- Work instructions: Output each entry exactly as written.

Stored data entries
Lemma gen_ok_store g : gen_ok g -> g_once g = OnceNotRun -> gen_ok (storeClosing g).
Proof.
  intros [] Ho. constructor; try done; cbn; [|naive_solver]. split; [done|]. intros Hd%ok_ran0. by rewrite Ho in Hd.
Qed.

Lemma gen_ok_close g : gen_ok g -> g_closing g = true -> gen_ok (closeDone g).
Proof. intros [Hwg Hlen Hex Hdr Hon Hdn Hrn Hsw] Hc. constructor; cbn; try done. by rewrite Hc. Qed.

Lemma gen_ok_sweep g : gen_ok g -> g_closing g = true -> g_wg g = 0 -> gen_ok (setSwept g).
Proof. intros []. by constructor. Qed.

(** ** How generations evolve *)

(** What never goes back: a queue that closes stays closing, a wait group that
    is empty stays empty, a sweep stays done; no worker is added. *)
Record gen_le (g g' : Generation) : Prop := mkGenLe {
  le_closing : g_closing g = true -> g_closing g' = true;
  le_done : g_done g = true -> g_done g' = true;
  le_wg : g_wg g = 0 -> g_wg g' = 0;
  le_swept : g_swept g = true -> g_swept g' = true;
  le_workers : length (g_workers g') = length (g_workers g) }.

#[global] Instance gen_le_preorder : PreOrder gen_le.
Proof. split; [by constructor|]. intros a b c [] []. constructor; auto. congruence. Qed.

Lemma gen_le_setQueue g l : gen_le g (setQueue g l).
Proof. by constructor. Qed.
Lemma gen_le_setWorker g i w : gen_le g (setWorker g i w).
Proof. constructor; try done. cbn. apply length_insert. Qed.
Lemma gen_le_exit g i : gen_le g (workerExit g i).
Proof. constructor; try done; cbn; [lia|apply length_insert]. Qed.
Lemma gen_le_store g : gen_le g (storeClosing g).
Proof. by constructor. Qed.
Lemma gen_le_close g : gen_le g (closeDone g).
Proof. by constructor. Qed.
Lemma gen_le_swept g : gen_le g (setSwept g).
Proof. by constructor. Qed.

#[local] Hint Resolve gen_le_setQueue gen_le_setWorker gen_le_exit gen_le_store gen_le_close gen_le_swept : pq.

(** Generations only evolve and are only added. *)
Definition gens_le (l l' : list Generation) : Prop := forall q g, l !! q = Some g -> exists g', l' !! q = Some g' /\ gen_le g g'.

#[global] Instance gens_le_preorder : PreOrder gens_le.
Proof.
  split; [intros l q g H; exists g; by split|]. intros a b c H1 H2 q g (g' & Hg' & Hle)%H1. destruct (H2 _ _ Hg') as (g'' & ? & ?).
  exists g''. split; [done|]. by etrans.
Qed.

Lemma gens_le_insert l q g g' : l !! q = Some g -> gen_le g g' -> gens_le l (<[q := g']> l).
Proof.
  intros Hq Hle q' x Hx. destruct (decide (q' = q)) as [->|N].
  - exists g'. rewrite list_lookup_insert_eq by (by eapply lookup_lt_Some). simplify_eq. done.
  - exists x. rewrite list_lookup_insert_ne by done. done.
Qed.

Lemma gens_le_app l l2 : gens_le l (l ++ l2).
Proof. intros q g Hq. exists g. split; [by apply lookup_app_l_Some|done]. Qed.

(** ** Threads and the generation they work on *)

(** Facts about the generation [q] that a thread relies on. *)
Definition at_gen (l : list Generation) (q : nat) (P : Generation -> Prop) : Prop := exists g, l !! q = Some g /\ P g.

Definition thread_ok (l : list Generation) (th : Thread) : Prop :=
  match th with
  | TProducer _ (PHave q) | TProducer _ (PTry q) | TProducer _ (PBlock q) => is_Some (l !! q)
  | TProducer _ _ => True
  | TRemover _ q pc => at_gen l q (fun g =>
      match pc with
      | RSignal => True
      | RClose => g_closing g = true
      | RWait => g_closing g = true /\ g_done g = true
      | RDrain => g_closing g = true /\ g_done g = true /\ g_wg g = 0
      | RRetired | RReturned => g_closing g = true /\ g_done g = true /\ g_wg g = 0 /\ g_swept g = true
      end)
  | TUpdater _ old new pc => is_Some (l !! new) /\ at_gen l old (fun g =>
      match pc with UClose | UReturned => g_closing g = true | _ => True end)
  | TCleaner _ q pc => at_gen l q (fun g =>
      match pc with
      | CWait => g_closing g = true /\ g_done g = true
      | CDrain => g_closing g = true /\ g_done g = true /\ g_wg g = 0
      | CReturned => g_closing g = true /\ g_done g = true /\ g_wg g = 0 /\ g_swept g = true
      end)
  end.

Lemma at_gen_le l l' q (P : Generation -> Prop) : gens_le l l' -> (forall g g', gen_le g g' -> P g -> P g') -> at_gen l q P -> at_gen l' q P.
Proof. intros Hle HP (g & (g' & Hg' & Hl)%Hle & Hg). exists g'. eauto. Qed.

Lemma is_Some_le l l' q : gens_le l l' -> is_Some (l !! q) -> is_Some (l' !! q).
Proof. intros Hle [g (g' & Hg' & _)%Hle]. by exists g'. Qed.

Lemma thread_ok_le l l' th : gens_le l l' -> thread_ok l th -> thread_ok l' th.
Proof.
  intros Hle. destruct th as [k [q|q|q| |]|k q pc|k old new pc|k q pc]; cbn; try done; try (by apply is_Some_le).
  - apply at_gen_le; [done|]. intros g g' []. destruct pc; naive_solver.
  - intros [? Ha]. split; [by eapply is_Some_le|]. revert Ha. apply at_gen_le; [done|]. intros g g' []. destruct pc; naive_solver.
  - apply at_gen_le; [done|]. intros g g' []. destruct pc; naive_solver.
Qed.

- Response:
Lemma gen_ok_store g : gen_ok g -> g_once g = OnceNotRun -> gen_ok (storeClosing g).
Proof.
  intros [] Ho. constructor; try done; cbn; [|naive_solver]. split; [done|]. intros Hd%ok_ran0. by rewrite Ho in Hd.
Qed.

Lemma gen_ok_close g : gen_ok g -> g_closing g = true -> gen_ok (closeDone g).
Proof. intros [Hwg Hlen Hex Hdr Hon Hdn Hrn Hsw] Hc. constructor; cbn; try done. by rewrite Hc. Qed.

Lemma gen_ok_sweep g : gen_ok g -> g_closing g = true -> g_wg g = 0 -> gen_ok (setSwept g).
Proof. intros []. by constructor. Qed.

(** ** How generations evolve *)

(** What never goes back: a queue that closes stays closing, a wait group that
    is empty stays empty, a sweep stays done; no worker is added. *)
Record gen_le (g g' : Generation) : Prop := mkGenLe {
  le_closing : g_closing g = true -> g_closing g' = true;
  le_done : g_done g = true -> g_done g' = true;
  le_wg : g_wg g = 0 -> g_wg g' = 0;
  le_swept : g_swept g = true -> g_swept g' = true;
  le_workers : length (g_workers g') = length (g_workers g) }.

#[global] Instance gen_le_preorder : PreOrder gen_le.
Proof. split; [by constructor|]. intros a b c [] []. constructor; auto. congruence. Qed.

Lemma gen_le_setQueue g l : gen_le g (setQueue g l).
Proof. by constructor. Qed.
Lemma gen_le_setWorker g i w : gen_le g (setWorker g i w).
Proof. constructor; try done. cbn. apply length_insert. Qed.
Lemma gen_le_exit g i : gen_le g (workerExit g i).
Proof. constructor; try done; cbn; [lia|apply length_insert]. Qed.
Lemma gen_le_store g : gen_le g (storeClosing g).
Proof. by constructor. Qed.
Lemma gen_le_close g : gen_le g (closeDone g).
Proof. by constructor. Qed.
Lemma gen_le_swept g : gen_le g (setSwept g).
Proof. by constructor. Qed.

#[local] Hint Resolve gen_le_setQueue gen_le_setWorker gen_le_exit gen_le_store gen_le_close gen_le_swept : pq.

(** Generations only evolve and are only added. *)
Definition gens_le (l l' : list Generation) : Prop := forall q g, l !! q = Some g -> exists g', l' !! q = Some g' /\ gen_le g g'.

#[global] Instance gens_le_preorder : PreOrder gens_le.
Proof.
  split; [intros l q g H; exists g; by split|]. intros a b c H1 H2 q g (g' & Hg' & Hle)%H1. destruct (H2 _ _ Hg') as (g'' & ? & ?).
  exists g''. split; [done|]. by etrans.
Qed.

Lemma gens_le_insert l q g g' : l !! q = Some g -> gen_le g g' -> gens_le l (<[q := g']> l).
Proof.
  intros Hq Hle q' x Hx. destruct (decide (q' = q)) as [->|N].
  - exists g'. rewrite list_lookup_insert_eq by (by eapply lookup_lt_Some). simplify_eq. done.
  - exists x. rewrite list_lookup_insert_ne by done. done.
Qed.

Lemma gens_le_app l l2 : gens_le l (l ++ l2).
Proof. intros q g Hq. exists g. split; [by apply lookup_app_l_Some|done]. Qed.

(** ** Threads and the generation they work on *)

(** Facts about the generation [q] that a thread relies on. *)
Definition at_gen (l : list Generation) (q : nat) (P : Generation -> Prop) : Prop := exists g, l !! q = Some g /\ P g.

Definition thread_ok (l : list Generation) (th : Thread) : Prop :=
  match th with
  | TProducer _ (PHave q) | TProducer _ (PTry q) | TProducer _ (PBlock q) => is_Some (l !! q)
  | TProducer _ _ => True
  | TRemover _ q pc => at_gen l q (fun g =>
      match pc with
      | RSignal => True
      | RClose => g_closing g = true
      | RWait => g_closing g = true /\ g_done g = true
      | RDrain => g_closing g = true /\ g_done g = true /\ g_wg g = 0
      | RRetired | RReturned => g_closing g = true /\ g_done g = true /\ g_wg g = 0 /\ g_swept g = true
      end)
  | TUpdater _ old new pc => is_Some (l !! new) /\ at_gen l old (fun g =>
      match pc with UClose | UReturned => g_closing g = true | _ => True end)
  | TCleaner _ q pc => at_gen l q (fun g =>
      match pc with
      | CWait => g_closing g = true /\ g_done g = true
      | CDrain => g_closing g = true /\ g_done g = true /\ g_wg g = 0
      | CReturned => g_closing g = true /\ g_done g = true /\ g_wg g = 0 /\ g_swept g = true
      end)
  end.

Lemma at_gen_le l l' q (P : Generation -> Prop) : gens_le l l' -> (forall g g', gen_le g g' -> P g -> P g') -> at_gen l q P -> at_gen l' q P.
Proof. intros Hle HP (g & (g' & Hg' & Hl)%Hle & Hg). exists g'. eauto. Qed.

Lemma is_Some_le l l' q : gens_le l l' -> is_Some (l !! q) -> is_Some (l' !! q).
Proof. intros Hle [g (g' & Hg' & _)%Hle]. by exists g'. Qed.

Lemma thread_ok_le l l' th : gens_le l l' -> thread_ok l th -> thread_ok l' th.
Proof.
  intros Hle. destruct th as [k [q|q|q| |]|k q pc|k old new pc|k q pc]; cbn; try done; try (by apply is_Some_le).
  - apply at_gen_le; [done|]. intros g g' []. destruct pc; naive_solver.
  - intros [? Ha]. split; [by eapply is_Some_le|]. revert Ha. apply at_gen_le; [done|]. intros g g' []. destruct pc; naive_solver.
  - apply at_gen_le; [done|]. intros g g' []. destruct pc; naive_solver.
Qed.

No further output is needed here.